(** * restful-api: the user store, its error mapping and its HTTP handlers

    A shallow embedding of the Go packages [internal/domain],
    [internal/storage], [internal/handler], [internal/config] and
    [internal/middleware] of huberts90/restful-api and of its two commands,
    followed by the properties the specification states about them.

    Conventions of the embedding:
    - Go's [int] and [int64] are 64-bit two's complement integers; they are
      carried as [Z] and every arithmetic result that can leave the range is
      passed through [wrapInt].
    - A function returning [(T, error)] returns a pair whose second component
      is an [option error] ([None] is Go's [nil]).
    - The database handle [*sql.DB] is an oracle ([DB]) that fixes the answer
      of every driver call; the store's code runs in a writer monad [M] that
      records each driver call and each log entry in program order.
    - Functions of libraries whose result the program only passes on
      ([time.ParseDuration], [time.Time.MarshalJSON], the e-mail grammar of
      the validator, the path cleaning of the router) are parameters; the
      parts of [net/http] and [gorilla/mux] the program's behaviour depends
      on (the response writer, the matching of routes) are written out. *)

From Stdlib Require Import ZArith List String Ascii Bool Lia.
From Stdlib Require Import DecimalString DecimalPos Sorting.Sorted.
Import ListNotations.
Set Warnings "-register-all".
Local Open Scope string_scope.
Local Open Scope Z_scope.

(* ================================================================== *)
(** ** Go integers and formatting *)

Module GoInt.

Definition minInt : Z := - 2 ^ 63.
Definition maxInt : Z := 2 ^ 63 - 1.

(** The value a 64-bit signed register holds after an operation whose
    mathematical result is [z]. *)
Definition wrapInt (z : Z) : Z := (z + 2 ^ 63) mod 2 ^ 64 - 2 ^ 63.

Definition inRange (z : Z) : bool := (minInt <=? z) && (z <=? maxInt).

(** [fmt.Sprintf("%d", z)]. *)
Definition sprintf_d (z : Z) : string := NilZero.string_of_int (Z.to_int z).

(** Go's [/] on integers truncates toward zero; the one quotient that leaves
    the range, [minInt / -1], is [minInt]. *)
Definition div (a b : Z) : Z :=
  if (a =? minInt) && (b =? -1) then minInt else Z.quot a b.

Definition isDigit (c : ascii) : bool :=
  let n := nat_of_ascii c in (48 <=? n)%nat && (n <=? 57)%nat.

Definition digitVal (c : ascii) : Z := Z.of_nat (nat_of_ascii c) - 48.

Fixpoint parseDigits (s : string) (acc : Z) : option Z :=
  match s with
  | EmptyString => Some acc
  | String c rest =>
      if isDigit c then parseDigits rest (10 * acc + digitVal c) else None
  end.

(** [strconv.ParseInt(s, 10, 64)] (and [strconv.Atoi], the same function on a
    64-bit platform): an optional sign, at least one decimal digit, nothing
    else, and a value inside the 64-bit range; [None] stands for the
    [*NumError] result. *)
Definition ParseInt (s : string) : option Z :=
  let '(neg, body) :=
    match s with
    | String "-"%char rest => (true, rest)
    | String "+"%char rest => (false, rest)
    | _ => (false, s)
    end in
  match body with
  | EmptyString => None
  | _ =>
      match parseDigits body 0 with
      | None => None
      | Some v =>
          let z := if neg then - v else v in
          if inRange z then Some z else None
      end
  end.

Definition Atoi := ParseInt.

End GoInt.

(* ================================================================== *)
(** ** Go error values, [errors.Is] and [errors.As] *)

Module Errors.

(** The package-level error variables created with [errors.New]; each is one
    allocation, compared by identity. *)
Inductive sentinel : Type :=
| SqlErrNoRows          (* database/sql: ErrNoRows *)
| SqlErrTxDone          (* database/sql: ErrTxDone *)
| StUserNotFound
| StDuplicateEmail
| StInvalidID
| StInvalidPageSize
| StInvalidPage
| StDatabaseInternal.
(** C8: on the empty list [create_availability] raises at once ([min] of an
    empty sequence), and [__main__] stops there with no state built; on a
    non-empty list it returns a counter whose keys are exactly the dates of
    [date_range lo hi], each with value [ROOMS], where [lo] is the least
    start and [hi] the greatest end among the reservations. *)
Theorem create_availability_domain (reservations : list Reservation) :
  create_availability [] = Raised ValueError_empty_sequence
  ∧ (∀ randbelow, main randbelow [] = Raised ValueError_empty_sequence)
  ∧ (reservations ≠ [] →
     ∃ av lo hi,
       create_availability reservations = Normal av
       ∧ (∃ r, r ∈ reservations ∧ lo = start r)
       ∧ (∀ r, r ∈ reservations → lo ≤ start r)
       ∧ (∃ r, r ∈ reservations ∧ hi = end_ r)
       ∧ (∀ r, r ∈ reservations → end_ r ≤ hi)
       ∧ (∀ d, d ∈ date_range lo hi → av !! d = Some ROOMS)
       ∧ (∀ d, d ∉ date_range lo hi → av !! d = None)
       ∧ (∀ d, d ∈ dom av ↔ d ∈ date_range lo hi)).
Proof.
  split; [done|]. split; [done|]. intros Hne.
  destruct reservations as [|x xs]; [done|].
  destruct (create_availability_cons x xs) as (av & Hav & Hlook).
  destruct (min_start_spec x xs) as [Hmin1 Hmin2].
  destruct (max_end_spec x xs) as [Hmax1 Hmax2].
  exists av, (min_start x xs), (max_end x xs).
  repeat split; try done.
  - intros d Hd%elem_of_date_range. rewrite Hlook. by rewrite decide_True.
  - intros d Hd. rewrite elem_of_date_range in Hd. rewrite Hlook.
    by rewrite decide_False.
  - intros Hd%elem_of_dom. rewrite Hlook in Hd. case_decide.
    + by apply elem_of_date_range.
    + by destruct Hd.
  - intros Hd%elem_of_date_range. apply elem_of_dom. rewrite Hlook.
    by rewrite decide_True.
Qed.

(** ** The resolution loop *)

Lemma pruned_app (l1 l2 : list LogRecord) : pruned (l1 ++ l2) = pruned l1 ++ pruned l2.
Proof. apply omap_app. Qed.

Lemma pruned_removing (rs : list Reservation) : pruned (LogRemoving <$> rs) = rs.
Proof. induction rs as [|r rs IH]; [done|]. cbn. by rewrite <- IH at 2. Qed.

Lemma create_availability_inv (reqs : list Reservation) (av : gmap Z Z) :
  create_availability reqs = Normal av →
  resolver_inv reqs (dom av) (mkWorld reqs av [] []).
Proof.
  intros Hc. destruct reqs as [|x xs]; [done|].
  destruct (create_availability_cons x xs) as (av' & Hav & Hlook).
  rewrite Hc in Hav. injection Hav as <-.
  destruct (min_start_spec x xs) as [_ Hmin].
  destruct (max_end_spec x xs) as [_ Hmax].
  split; simpl; [| |done|done].
  - intros d. unfold getitem. rewrite Hlook. unfold ROOMS. by case_decide.
  - intros r Hr. apply conflicting_false. intros d Hd.
    specialize (Hmin r Hr). specialize (Hmax r Hr).
    unfold getitem. rewrite Hlook, decide_True by lia. done.
Qed.

Section ResolverProperties.
Variable randbelow : nat → nat → nat.
Variable initial : list Reservation.
Variable domain : gset Z.

(** A pass of the loop body started in a state of the invariant either
    grants the drawn reservation and ends in a state of the invariant with a
    shorter pool, or, the drawn index being out of range, raises
    [IndexError] and changes nothing. *)
Lemma iteration_inv (k : nat) (w w' : World) (c : completion unit) :
  resolver_inv initial domain w →
  iteration randbelow k w = (w', c) →
  resolver_inv initial domain w'
  ∧ ((∃ picked, requests w !! randbelow k (length (requests w)) = Some picked
        ∧ c = Normal ()
        ∧ chosen w' = chosen w ++ [picked]
        ∧ (length (requests w') < length (requests w))%nat)
     ∨ (requests w !! randbelow k (length (requests w)) = None
        ∧ c = Raised IndexError_choice ∧ w' = w)).
Proof.
  intros [Hcap Hpool Hdom Hacc]. unfold iteration, pick_reservation.
  destruct (requests w !! randbelow k (length (requests w))) as [picked|] eqn:Hi.
  2:{ intros [= <- <-]. split; [by destruct w | right; by destruct w]. }
  assert (picked ∈ requests w) as Hin by (by eapply list_elem_of_lookup_2).
  destruct (list_remove_elem_of picked (requests w) Hin) as (l1 & l2 & Hreq & Hrm).
  rewrite Hrm.
  assert (∀ d, start picked ≤ d < end_ picked → 1 ≤ getitem (availablility w) d) as Hfree.
  { intros d Hd. pose proof (Hpool picked Hin) as Hc.
    rewrite conflicting_false in Hc. specialize (Hc d Hd).
    specialize (Hcap d). lia. }
  destruct (update_availability picked (availablility w)) as [av2 [[]|ex]] eqn:Hu.
  2:{ apply update_availability_Raised in Hu as (d & Hd & _ & Hle & _).
      specialize (Hfree d Hd). lia. }
  apply update_availability_Normal in Hu as (Hdec & Hframe & Hdom1 & Hdom2).
  rewrite remove_conflicting_filter.
  intros [= <- <-]. split; [split; simpl|left; exists picked; simpl].
  - intros d. destruct (decide (start picked ≤ d < end_ picked)) as [Hd|Hd].
    + destruct (Hdec d Hd) as [? ->]. specialize (Hcap d). lia.
    + rewrite (getitem_lookup_eq _ _ _ (Hframe d Hd)). apply Hcap.
  - by intros r [Hr _]%list_elem_of_filter.
  - rewrite <- Hdom. apply set_eq. intros d. split; [|by apply Hdom2].
    intros Hd2. destruct (decide (start picked ≤ d < end_ picked)) as [Hd|Hd].
    + specialize (Hfree d Hd). apply elem_of_dom. unfold getitem in Hfree.
      destruct (availablility w !! d); [done | simpl in Hfree; lia].
    + apply elem_of_dom. rewrite <- (Hframe d Hd). by apply elem_of_dom.
  - rewrite <- Hacc, Hreq, !pruned_app, pruned_removing.
    change (pruned [LogPicked picked]) with (@nil Reservation).
    rewrite app_nil_r, <- !app_assoc. f_equiv.
    rewrite (Permutation_app_comm (filter _ _)), filter_app_complement.
    rewrite <- (Permutation_middle l1). apply (Permutation_middle (pruned (log w))).
  - repeat split; try done.
    rewrite Hreq, length_app. simpl.
    pose proof (length_filter (λ r, conflicting r av2 = false) (l1 ++ l2)) as Hl.
    rewrite length_app in Hl. lia.
Qed.

(** Whatever the number of passes allowed, the loop stops in a state of
    the invariant, and it is only aborted by an out-of-range draw. *)
Lemma resolve_loop_inv (fuel k : nat) (w : World) :
  resolver_inv initial domain w →
  resolver_inv initial domain (resolve_loop randbelow fuel k w).1
  ∧ match (resolve_loop randbelow fuel k w).2 with
    | Finished => requests (resolve_loop randbelow fuel k w).1 = []
    | Aborted e => e = IndexError_choice
    | OutOfFuel => requests (resolve_loop randbelow fuel k w).1 ≠ []
    end.
Proof.
  revert k w. induction fuel as [|fuel IH]; intros k w Hinv; simpl.
  - destruct (requests w) eqn:Hreq; simpl; by rewrite ?Hreq.
  - destruct (requests w) eqn:Hreq; simpl; [by rewrite Hreq|].
    destruct (iteration randbelow k w) as [w' c] eqn:Hit.
    destruct (iteration_inv k w w' c Hinv Hit)
      as [Hinv' [(picked & _ & -> & _)|(_ & -> & _)]].
    + destruct (IH (S k) w' Hinv') as [? ?]. by destruct (resolve_loop _ _ _ _).
    + done.
Qed.

(** A budget of as many passes as there are pending requests is never
    exhausted, and a larger budget changes nothing. *)
Lemma resolve_loop_fuel (n fuel k : nat) (w : World) :
  resolver_inv initial domain w →
  (length (requests w) ≤ n)%nat → (n ≤ fuel)%nat →
  resolve_loop randbelow fuel k w = resolve_loop randbelow n k w
  ∧ (resolve_loop randbelow n k w).2 ≠ OutOfFuel
  ∧ (length (chosen (resolve_loop randbelow n k w).1)
     ≤ length (chosen w) + length (requests w))%nat.
Proof.
  revert fuel k w. induction n as [|n IH]; intros fuel k w Hinv Hlen Hfuel.
  - destruct (requests w) eqn:Hreq; [|simpl in Hlen; lia].
    destruct fuel; simpl; rewrite Hreq; simpl; repeat split; try done; lia.
  - destruct fuel as [|fuel]; [lia|]. simpl.
    destruct (requests w) eqn:Hreq; [simpl; repeat split; try done; lia|].
    destruct (iteration randbelow k w) as [w' c] eqn:Hit.
    destruct (iteration_inv k w w' c Hinv Hit)
      as [Hinv' [(picked & _ & -> & Hch & Hlt)|(_ & -> & ->)]].
    + rewrite Hreq in Hlt.
      destruct (IH fuel (S k) w' Hinv') as (-> & Hof & Hle); [lia..|].
      repeat split; try done. rewrite Hch, length_app in Hle. simpl in *. lia.
    + simpl. repeat split; try done. lia.
Qed.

Task item =
Search the records above for the string "Hframe". Copy every line that contains it.

Expected answer =
  apply update_availability_Normal in Hu as (Hdec & Hframe & Hdom1 & Hdom2).
    + rewrite (getitem_lookup_eq _ _ _ (Hframe d Hd)). apply Hcap.
    + apply elem_of_dom. rewrite <- (Hframe d Hd). by apply elem_of_dom.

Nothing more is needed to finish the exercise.